The article also had many people who were pleased with it, or had mixed feelings about it, and some people who just plain weren’t happy with it.
I thought the article was silly and decent for what it was (a style article) and I usually think that anything that doesn’t flat out call us losers and psychopaths is okay by me. What I found most interesting, besides reading people’s commentary on it, was the generated buzz. As of right now, this article was the most emailed article on nytimes.com today. I had friends who sent it to me before they even knew I was in it. It’s the second most popular article on Technorati. And — and this is odd and I may be looking at cause and effect wrong — a totally unrelated article about librarians from the BBC news home page is their most emailed story despite the fact that the article is 18 months old. This is the long tail in action.
So, I don’t care much what you think about hipsters. I’m personally proud of the braininess of the profession and if it comes with dowdiness I’m all for it. However, a few things should be clear. The author of the article is trying to say something nice about hipsters by associating them with librarians and librarians by associating them with hipsters. Maybe you don’t share her cultural associations, but it’s not a negative piece. Everyone in the article is portrayed in a positive light. How often does that happen in anything but “puppet show a complete success!” articles about the library? The popularity of this article is likely not because people are sharing it saying “Heh, librarians are such total dorks and losers they think they’re cool and they’re not!” it’s because the framing of this story seems to resonate with people in some way.

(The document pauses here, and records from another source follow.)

(** Sorting accounts numerically forgets their order. *)
Lemma sort_accounts_perm `{ChecksumLaws} (d1 d2 : dict string Z) :
  (∀ a, a ∈ dict_keys d1 → ∃ p, to_checksum_address p = Ok a) → dict_wf d1 →
  d1 ≡ₚ d2 → sort_by acct_leb d1 = sort_by acct_leb d2.
Proof.
  intros Hk Hwf. apply sort_by_unique.
  - intros x y. unfold acct_leb. lia.
  - intros x y z. unfold acct_leb. lia.
  - intros [a v] [b w] Ha Hb H1 H2. unfold acct_leb in *. simpl in *.
    destruct (Hk a) as [p Hp]; [apply list_elem_of_fmap; by exists (a, v)|].
    destruct (Hk b) as [q Hq]; [apply list_elem_of_fmap; by exists (b, w)|].
    assert (a = b) as -> by (eapply account_num_inj; [exact Hp | exact Hq | lia]).
    apply (elem_dict_get _ _ _ Hwf) in Ha, Hb. congruence.
Qed.

(** When no batch id repeats, the batches counted are the eligible ones. *)
Lemma counted_perm `{Externals} consumed ws we bs1 bs2 c1 c2 st1 st2 :
  scan_inv consumed ws we bs1 c1 st1 → scan_inv consumed ws we bs2 c2 st2 →
  bs1 ≡ₚ bs2 → NoDup (bid <$> bs1) → c1 ≡ₚ c2.
Proof.
  intros H1 H2 Hp Hnd.
  assert (∀ bs c st, scan_inv consumed ws we bs c st → NoDup (bid <$> bs) →
            NoDup c ∧ ∀ b, b ∈ c ↔ b ∈ bs ∧ eligible consumed ws we b) as Hc.
  { intros bs c st Hi Hn. split; [eapply NoDup_fmap_1; apply (si_ids _ _ _ _ _ _ Hi)|].
    intros b. split.
    - intros Hb. split; [by apply (sublist_subseteq _ _ (si_sub _ _ _ _ _ _ Hi)) |].
      by apply (si_counted _ _ _ _ _ _ Hi).
    - intros [Hb He]. pose proof (si_all _ _ _ _ _ _ Hi b Hb He) as (b' & Heq & Hb')%list_elem_of_fmap.
      enough (b = b') as -> by done.
      apply (sublist_subseteq _ _ (si_sub _ _ _ _ _ _ Hi)) in Hb'.
      apply list_elem_of_lookup in Hb as [i Hi'], Hb' as [j Hj].
      rewrite NoDup_alt in Hn.
      enough (i = j) by congruence. eapply Hn; rewrite list_lookup_fmap, ?Hi', ?Hj; simpl; [done|].
      by f_equal. }
  destruct (Hc _ _ _ H1 Hnd) as [Hn1 He1].
  destruct (Hc _ _ _ H2) as [Hn2 He2]; [by rewrite <-Hp|].
  apply NoDup_Permutation; [done..|]. intros b. by rewrite He1, He2, Hp.
Qed.

(** ** Claims *)

(** C11 The emission split is exact: [allocate_pro_rata] rejects a negative pot,
    gives the empty allocation when there is no pot or no positive weight, and
    otherwise its loop ends (at most one round per recipient) with an allocation
    whose shares are all positive, belong to positive-weight accounts and sum to
    the pot, wei for wei; each paid account gets its exact proportional share
    among the paid ones rounded down, or one wei more, and an account of larger
    weight never gets less than one of smaller weight. *)
Theorem allocate_exact weights pot :
  dict_wf weights →
  let live := filter (λ kv : string * Z, 0 < kv.2) (weights : list (string * Z)) in
  (pot < 0 → allocate_pro_rata weights pot = Err ValueError) ∧
  (0 <= pot → live = [] ∨ pot = 0 → allocate_pro_rata weights pot = Ok []) ∧
  (0 < pot → live ≠ [] →
     ∃ alloc, allocate_pro_rata weights pot = Ok alloc ∧ allocation_ok live pot alloc).
Proof.
  intros Hwf live. split_and!.
  - intros Hp. unfold allocate_pro_rata. by replace (pot <? 0) with true by lia.
  - intros Hp Hor. unfold allocate_pro_rata. replace (pot <? 0) with false by lia. simpl.
    assert (bool_decide (live = []) || (pot =? 0) = true) as Hg.
    { destruct Hor as [Hl|Hl]; [by rewrite bool_decide_true | by rewrite Hl, orb_true_r]. }
    transitivity (if bool_decide (live = []) || (pot =? 0) then Ok []
                  else allocate_loop (length live) live pot); [reflexivity | by rewrite Hg].
  - intros Hp Hne. by apply allocate_pro_rata_spec.
Qed.
Lemma sign_verify_roundtrip_witness :
  verify_payment_authorization_signature (sample_authorization (hex32 "01"))
    (VStr ("0x" +:+ hex (sample_signature (hex32 "01")))) DEFAULT_CHAIN_ID = Ok sample_requester.
Proof.
  assert (Hs : sign_payment_authorization (sample_authorization (hex32 "01")) sample_key DEFAULT_CHAIN_ID =
               Ok (sample_signature (hex32 "01"))) by (vm_compute; reflexivity).
  destruct (sign_verify_roundtrip (sample_authorization (hex32 "01")) sample_key DEFAULT_CHAIN_ID
              (sample_signature (hex32 "01")) (VStr ("0x" +:+ hex (sample_signature (hex32 "01"))))
              (or_intror (or_intror eq_refl))) as [Hv _].
  transitivity (Ok (account_of sample_key)); [exact (Hv Hs) | vm_compute; reflexivity].
Defined.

People are sending it to their friends and family members who are librarians. Librarians are sending it to their friends and family members. People are sending it to their librarians. People who want to get their message out would kill for this sort of attention. If the message you want to send is “Wow, I would have written this differently and pointed out things that this author completely missed about the profession.” then by all means do that. But watch for the “Gee someone tried to say something nice about librarians in a major media outlet and the bitchy librarians bit their head off for it.” attitude. I feel like we as a profession have issues with popularity generally. We’re suspicious of it and frustrated by it. Librarian critiques of Google or Wikipedia often point to their popularity as if we should all see what a negative attribute that is. There is nothing wrong with letting ourselves and our work shine brightly, and we can still try to be gracious if gently correcting when others try to cast some more light in our direction.